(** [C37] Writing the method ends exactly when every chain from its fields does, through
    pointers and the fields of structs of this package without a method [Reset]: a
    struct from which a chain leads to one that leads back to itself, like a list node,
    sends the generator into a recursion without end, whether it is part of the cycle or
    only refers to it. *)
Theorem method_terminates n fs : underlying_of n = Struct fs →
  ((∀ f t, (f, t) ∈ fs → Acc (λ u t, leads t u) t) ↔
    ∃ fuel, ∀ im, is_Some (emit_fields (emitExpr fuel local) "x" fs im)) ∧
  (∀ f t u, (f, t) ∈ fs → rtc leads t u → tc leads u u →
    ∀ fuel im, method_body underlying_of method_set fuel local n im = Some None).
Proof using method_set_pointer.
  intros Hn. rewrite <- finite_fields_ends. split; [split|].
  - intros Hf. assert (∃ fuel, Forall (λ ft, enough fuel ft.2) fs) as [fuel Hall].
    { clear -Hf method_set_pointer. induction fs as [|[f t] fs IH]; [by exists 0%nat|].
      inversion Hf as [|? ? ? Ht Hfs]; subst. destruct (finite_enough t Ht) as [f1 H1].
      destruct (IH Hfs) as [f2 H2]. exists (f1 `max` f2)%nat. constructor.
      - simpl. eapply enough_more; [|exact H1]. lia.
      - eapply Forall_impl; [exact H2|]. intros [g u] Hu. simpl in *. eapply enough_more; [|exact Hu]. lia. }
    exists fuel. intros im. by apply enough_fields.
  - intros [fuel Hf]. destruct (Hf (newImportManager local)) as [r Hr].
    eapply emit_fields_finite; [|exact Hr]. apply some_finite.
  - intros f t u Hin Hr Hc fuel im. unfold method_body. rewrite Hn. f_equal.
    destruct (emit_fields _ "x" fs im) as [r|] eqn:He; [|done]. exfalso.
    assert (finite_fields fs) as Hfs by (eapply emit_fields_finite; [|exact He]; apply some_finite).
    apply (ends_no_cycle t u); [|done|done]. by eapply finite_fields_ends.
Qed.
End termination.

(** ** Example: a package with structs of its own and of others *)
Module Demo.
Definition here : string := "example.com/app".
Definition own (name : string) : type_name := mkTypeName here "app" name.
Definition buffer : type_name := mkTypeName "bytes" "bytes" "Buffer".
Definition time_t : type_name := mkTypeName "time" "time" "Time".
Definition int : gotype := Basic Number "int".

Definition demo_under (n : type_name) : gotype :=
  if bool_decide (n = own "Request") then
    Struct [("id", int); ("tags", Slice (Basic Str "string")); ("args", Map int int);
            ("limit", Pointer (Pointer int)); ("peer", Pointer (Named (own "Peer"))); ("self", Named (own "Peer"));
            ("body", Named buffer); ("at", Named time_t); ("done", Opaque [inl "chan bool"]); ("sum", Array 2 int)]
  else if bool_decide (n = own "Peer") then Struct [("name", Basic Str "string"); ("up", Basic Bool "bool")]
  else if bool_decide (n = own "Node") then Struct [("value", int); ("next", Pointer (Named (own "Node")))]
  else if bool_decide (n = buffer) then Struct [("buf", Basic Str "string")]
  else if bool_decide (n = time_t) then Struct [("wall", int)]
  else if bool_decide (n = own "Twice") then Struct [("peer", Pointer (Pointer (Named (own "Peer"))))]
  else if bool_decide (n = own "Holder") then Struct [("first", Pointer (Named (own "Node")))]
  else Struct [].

...

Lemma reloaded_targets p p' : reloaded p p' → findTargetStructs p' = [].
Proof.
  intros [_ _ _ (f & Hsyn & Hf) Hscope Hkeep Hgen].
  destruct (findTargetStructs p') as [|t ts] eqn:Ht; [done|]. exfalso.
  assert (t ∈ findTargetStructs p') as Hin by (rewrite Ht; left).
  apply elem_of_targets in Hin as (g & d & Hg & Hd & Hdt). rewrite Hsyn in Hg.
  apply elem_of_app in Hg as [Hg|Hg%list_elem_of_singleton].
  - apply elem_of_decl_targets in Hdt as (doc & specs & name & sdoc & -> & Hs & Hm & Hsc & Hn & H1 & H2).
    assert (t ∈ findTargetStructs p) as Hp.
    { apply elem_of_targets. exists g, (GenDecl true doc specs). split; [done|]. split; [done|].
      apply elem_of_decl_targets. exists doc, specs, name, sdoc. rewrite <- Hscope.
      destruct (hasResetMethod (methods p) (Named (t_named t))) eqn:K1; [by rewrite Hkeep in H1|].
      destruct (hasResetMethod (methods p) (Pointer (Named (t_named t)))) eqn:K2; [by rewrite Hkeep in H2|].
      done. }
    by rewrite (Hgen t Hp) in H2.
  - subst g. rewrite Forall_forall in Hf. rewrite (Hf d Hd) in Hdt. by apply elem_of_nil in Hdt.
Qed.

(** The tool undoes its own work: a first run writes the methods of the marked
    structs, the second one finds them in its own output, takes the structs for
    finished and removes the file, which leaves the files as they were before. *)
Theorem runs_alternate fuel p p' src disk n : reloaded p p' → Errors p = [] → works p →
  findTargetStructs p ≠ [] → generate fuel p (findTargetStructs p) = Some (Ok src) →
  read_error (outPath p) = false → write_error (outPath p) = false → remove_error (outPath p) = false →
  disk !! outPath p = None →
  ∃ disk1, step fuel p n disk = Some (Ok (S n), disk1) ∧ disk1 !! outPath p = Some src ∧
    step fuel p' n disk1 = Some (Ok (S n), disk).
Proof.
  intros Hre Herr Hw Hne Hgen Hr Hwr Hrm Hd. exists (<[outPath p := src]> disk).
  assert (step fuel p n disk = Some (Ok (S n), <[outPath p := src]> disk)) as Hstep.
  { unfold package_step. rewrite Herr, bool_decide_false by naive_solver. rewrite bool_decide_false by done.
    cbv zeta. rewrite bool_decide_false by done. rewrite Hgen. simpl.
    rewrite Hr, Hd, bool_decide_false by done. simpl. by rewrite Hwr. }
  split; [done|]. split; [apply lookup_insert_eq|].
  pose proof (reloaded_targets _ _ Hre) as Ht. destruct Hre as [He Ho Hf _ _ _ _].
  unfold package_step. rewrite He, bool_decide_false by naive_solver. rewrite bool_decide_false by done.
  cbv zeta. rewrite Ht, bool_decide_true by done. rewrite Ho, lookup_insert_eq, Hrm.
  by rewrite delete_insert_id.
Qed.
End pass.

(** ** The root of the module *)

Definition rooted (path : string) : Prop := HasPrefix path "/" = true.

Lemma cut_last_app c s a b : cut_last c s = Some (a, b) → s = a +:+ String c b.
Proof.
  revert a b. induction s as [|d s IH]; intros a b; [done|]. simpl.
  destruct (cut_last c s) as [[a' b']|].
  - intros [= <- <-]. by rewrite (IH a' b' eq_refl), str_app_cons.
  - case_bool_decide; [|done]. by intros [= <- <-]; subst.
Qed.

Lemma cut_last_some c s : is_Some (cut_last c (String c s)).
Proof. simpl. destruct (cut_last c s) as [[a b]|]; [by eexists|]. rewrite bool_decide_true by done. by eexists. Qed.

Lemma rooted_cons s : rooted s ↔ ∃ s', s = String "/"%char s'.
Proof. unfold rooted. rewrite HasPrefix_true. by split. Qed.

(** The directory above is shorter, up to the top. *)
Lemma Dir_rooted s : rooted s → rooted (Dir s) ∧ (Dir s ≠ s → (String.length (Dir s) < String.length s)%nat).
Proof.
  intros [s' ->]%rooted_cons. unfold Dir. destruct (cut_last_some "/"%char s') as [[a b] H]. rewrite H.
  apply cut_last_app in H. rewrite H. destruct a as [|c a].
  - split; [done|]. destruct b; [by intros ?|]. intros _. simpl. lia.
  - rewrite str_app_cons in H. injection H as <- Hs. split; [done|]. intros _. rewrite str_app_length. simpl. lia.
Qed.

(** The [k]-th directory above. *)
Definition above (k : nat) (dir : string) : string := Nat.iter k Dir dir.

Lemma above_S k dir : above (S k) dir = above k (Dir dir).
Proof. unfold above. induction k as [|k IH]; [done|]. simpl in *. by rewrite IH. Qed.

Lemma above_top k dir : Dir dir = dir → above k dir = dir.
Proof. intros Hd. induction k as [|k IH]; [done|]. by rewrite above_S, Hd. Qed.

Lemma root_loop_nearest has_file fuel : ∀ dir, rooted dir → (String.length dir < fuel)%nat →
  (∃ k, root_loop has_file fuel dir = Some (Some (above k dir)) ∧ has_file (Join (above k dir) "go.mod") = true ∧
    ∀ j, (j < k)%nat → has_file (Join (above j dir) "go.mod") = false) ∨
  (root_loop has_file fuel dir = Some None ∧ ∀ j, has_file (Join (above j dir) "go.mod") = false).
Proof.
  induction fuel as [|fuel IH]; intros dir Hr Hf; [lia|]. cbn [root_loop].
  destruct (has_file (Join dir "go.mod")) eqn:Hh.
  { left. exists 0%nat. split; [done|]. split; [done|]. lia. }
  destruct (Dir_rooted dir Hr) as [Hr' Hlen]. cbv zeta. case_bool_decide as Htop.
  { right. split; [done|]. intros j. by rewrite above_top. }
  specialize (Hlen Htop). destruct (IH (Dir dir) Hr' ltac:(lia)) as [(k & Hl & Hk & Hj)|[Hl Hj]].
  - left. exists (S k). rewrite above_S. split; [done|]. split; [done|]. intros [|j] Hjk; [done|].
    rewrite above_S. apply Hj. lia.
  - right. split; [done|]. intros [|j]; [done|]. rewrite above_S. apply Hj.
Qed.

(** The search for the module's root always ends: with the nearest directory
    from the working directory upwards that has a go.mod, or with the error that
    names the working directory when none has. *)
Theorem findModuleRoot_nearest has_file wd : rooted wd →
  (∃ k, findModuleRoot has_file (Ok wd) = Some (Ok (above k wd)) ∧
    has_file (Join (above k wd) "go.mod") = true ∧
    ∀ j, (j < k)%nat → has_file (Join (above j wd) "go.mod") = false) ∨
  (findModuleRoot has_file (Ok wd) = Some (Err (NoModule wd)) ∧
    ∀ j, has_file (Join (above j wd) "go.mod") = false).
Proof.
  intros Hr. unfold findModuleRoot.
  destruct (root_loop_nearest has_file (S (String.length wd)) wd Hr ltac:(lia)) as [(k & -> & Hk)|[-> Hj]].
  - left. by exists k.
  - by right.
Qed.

==

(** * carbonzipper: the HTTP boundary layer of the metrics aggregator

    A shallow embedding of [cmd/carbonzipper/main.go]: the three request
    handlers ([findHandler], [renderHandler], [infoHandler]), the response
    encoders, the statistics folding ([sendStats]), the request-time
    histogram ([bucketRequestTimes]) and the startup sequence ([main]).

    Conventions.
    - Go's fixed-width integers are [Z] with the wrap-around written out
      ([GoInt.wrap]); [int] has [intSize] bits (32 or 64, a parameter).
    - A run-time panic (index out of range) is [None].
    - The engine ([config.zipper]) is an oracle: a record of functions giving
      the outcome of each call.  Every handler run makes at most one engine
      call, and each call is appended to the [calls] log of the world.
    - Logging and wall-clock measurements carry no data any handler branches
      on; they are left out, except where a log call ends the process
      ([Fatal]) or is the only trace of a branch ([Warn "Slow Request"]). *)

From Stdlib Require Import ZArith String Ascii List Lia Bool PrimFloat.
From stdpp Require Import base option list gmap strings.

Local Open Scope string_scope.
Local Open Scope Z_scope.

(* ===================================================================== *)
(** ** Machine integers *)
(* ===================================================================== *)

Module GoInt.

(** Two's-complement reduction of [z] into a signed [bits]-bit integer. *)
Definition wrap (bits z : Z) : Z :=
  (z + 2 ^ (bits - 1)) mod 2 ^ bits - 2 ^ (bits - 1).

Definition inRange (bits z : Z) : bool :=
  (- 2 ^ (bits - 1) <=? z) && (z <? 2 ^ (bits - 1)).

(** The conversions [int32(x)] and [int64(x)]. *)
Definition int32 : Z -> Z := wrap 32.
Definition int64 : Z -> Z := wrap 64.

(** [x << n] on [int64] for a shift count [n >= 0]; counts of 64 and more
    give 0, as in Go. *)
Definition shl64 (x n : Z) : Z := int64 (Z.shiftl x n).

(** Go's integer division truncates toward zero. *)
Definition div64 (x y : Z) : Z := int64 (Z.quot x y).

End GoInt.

Goal of the exercise:
Of the lines above, extract only those from the line with "assert (t ∈ findTargetStructs p) as Hp." to the line with "apply elem_of_decl_targets. exists", both included, exactly as written.

Response area:
    assert (t ∈ findTargetStructs p) as Hp.
    { apply elem_of_targets. exists g, (GenDecl true doc specs). split; [done|]. split; [done|].
      apply elem_of_decl_targets. exists doc, specs, name, sdoc. rewrite <- Hscope.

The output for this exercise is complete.